Task input:
(** The bytes held in the body phase start with the header and the prefix, and are as many as
    were used. *)
Lemma held_body a w :
  header_storage a → cursor_owns w (fa_receive_operation a) → in_body a w →
  byte_length (held_bytes a w) = fa_frame_used a ∧
  take (Z.to_nat (lookahead a)) (held_bytes a w) = take (Z.to_nat (lookahead a)) (fa_header a).
Proof.
  intros Hh Hown (Hr & Hu & Hf & Hs). destruct Hr as (_ & Hn & Hp & Hl). pose proof (co_sizes _ Hcfg).
  unfold held_bytes, body_storage, header_storage, lookahead, byte_length in *.
  destruct (Z.eqb_spec (fa_frame_used a) 0); [lia|]. destruct (fa_receive_operation a) as [o|].
  - destruct Hs as [_ [Hlen _]]. pose proof (length_law _ _ Hown) as Hd. unfold byte_length, lookahead in *. split.
    + rewrite length_app, !length_take. lia.
    + rewrite take_app_le by (rewrite length_take; lia). rewrite take_take. f_equal. lia.
  - destruct Hs as (l & -> & Hlen & Ht). split; [rewrite length_take; lia|]. by rewrite take_take, Nat.min_l by lia.
Qed.

(** The frame of a full body, and what a matched operation has of it. *)
Lemma full_body a w :
  header_storage a → cursor_owns w (fa_receive_operation a) → in_body a w → fa_frame_used a = fa_frame_size a →
  frame_valid (held_bytes a w) ∧
  ∀ o, fa_receive_operation a = Some o →
    held_bytes a w = placed_frame cfg a o w ∧
    call_ok (CallComplete o IREE_STATUS_OK (operation_length o w) (operation_prefix o w) (held_bytes a w)).
Proof.
  intros Hh Hown Hb Hfull. destruct (held_body a _ Hh Hown Hb) as [Hlen Htake]. pose proof (co_sizes _ Hcfg).
  pose proof Hb as (Hr & Hu & Hf & Hs). pose proof Hr as (Hres & Hsz). pose proof Hsz as (Hn & Hp & Hl).
  assert (frame_valid (held_bytes a w)) as Hv.
  { unfold frame_valid. rewrite Hlen, Hfull, <- Hres. split; [lia|]. f_equal.
    by apply (take_header a). }
  split; [done|]. intros o Eo. unfold body_storage in Hs. rewrite Eo in Hs, Hown. destruct Hs as (_ & Hol & Hpre). split.
  - unfold placed_frame, held_bytes. rewrite Eo, (lookahead_add _ Hsz), Hfull. destruct (Z.eqb_spec (fa_frame_size a) 0); [lia|].
    f_equal. apply take_ge. rewrite length_byte_length, (length_law _ _ Hown). lia.
  - assert (byte_length (operation_prefix o w) = fa_prefix_length a) as Hpl.
    { rewrite Hpre. apply byte_length_take. unfold header_storage, byte_length in *. rewrite length_drop. lia. }
    split; [done|]. rewrite Hpl, Hlen, Hfull, Hol. unfold lookahead in *. split; [lia|]. rewrite Hpre. unfold frame_prefix.
    rewrite <- (span_slice_take _ _ (header_size + fa_prefix_length a)) by lia. rewrite Htake. apply span_slice_take; lia.
Qed.

Lemma complete_frame_spec (m : machine) st m' :
  let a := ma_accumulator m in
  header_storage a → cursor_owns (ma_world m) (fa_receive_operation a) → in_body a (ma_world m) → fa_frame_used a = fa_frame_size a →
  iree_net_frame_accumulator_complete_frame cfg m = (st, m') →
  ∃ new, ma_calls m' = ma_calls m ++ new ∧ frames new = [held_bytes a (ma_world m)] ∧ Forall call_ok new ∧
    ma_input m' = ma_input m ∧ ma_accumulator m' = iree_net_frame_accumulator_clear_frame a ∧ cursor_owns (ma_world m') None ∧
    (st ≠ IREE_STATUS_OK → external_failure st).
Proof.
  intros a Hh Hown Hb Hfull. destruct (full_body a _ Hh Hown Hb Hfull) as [Hv Hplaced].
  pose proof Hb as (Hr & Hu & Hf & Hs). unfold iree_net_frame_accumulator_complete_frame. fold a.
  unfold body_storage in Hs. destruct (fa_receive_operation a) as [o|] eqn:Eo.
  - destruct (Hplaced o eq_refl) as [Hfr Hcall]. cbn [ma_world with_accumulator]. rewrite <- Hfr. intros [= <- <-]. eexists.
    split; [done|]. split; [done|]. split; [by constructor|]. do 2 (split; [done|]). split; [by apply complete_law|done].
  - destruct Hs as (l & El & Hl & Ht). rewrite El. cbn [fmap option_fmap option_map]. unfold deliver_frame. cbn [ma_world with_accumulator].
    assert (held_bytes a (ma_world m) = take (Z.to_nat (fa_frame_size a)) (bl_bytes l)) as Eframe.
    { unfold held_bytes. rewrite Eo, El, Hfull.
      destruct (Z.eqb_spec (fa_frame_size a) 0); [destruct Hr as (_ & ? & _); pose proof (co_sizes _ Hcfg); lia|done]. }
    rewrite <- Eframe. set (r := ac_on_frame_complete cfg _ _ _). pose proof (co_frame _ Hcfg (held_bytes a (ma_world m)) (Some (bl_storage l)) (ma_world m)) as Hi.
    fold r in Hi. pose proof (owns_step _ _ _ (or_intror Hi) Hown) as Hown'.
    assert (fr_status r ≠ IREE_STATUS_OK → external_failure (fr_status r)) as Hfail by (intros _; left; by eexists _, _, _).
    destruct (fr_moved r); intros [= <- <-].
    + eexists. split; [done|]. split; [done|]. split; [by repeat (constructor; try done)|]. by repeat (split; [done|]).
    + exists [CallFrame (held_bytes a (ma_world m)) (Some (bl_storage l)) false; CallRelease (bl_storage l)].
      split; [cbn; by rewrite <- app_assoc|]. split; [done|]. split; [by repeat (constructor; try done)|]. do 2 (split; [done|]). split; [|done].
      cbn. eapply owns_step; [right; apply (co_release _ Hcfg)|done].
Qed.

What you have to do: All lines above from the one containing "destruct (fr_moved r); intros [= <- <-]." to the one containing "split; [cbn; by" must be repeated exactly, both lines included, and no others.

Written response:
    destruct (fr_moved r); intros [= <- <-].
    + eexists. split; [done|]. split; [done|]. split; [by repeat (constructor; try done)|]. by repeat (split; [done|]).
    + exists [CallFrame (held_bytes a (ma_world m)) (Some (bl_storage l)) false; CallRelease (bl_storage l)].
      split; [cbn; by rewrite <- app_assoc|]. split; [done|]. split; [by repeat (constructor; try done)|]. do 2 (split; [done|]). split; [|done].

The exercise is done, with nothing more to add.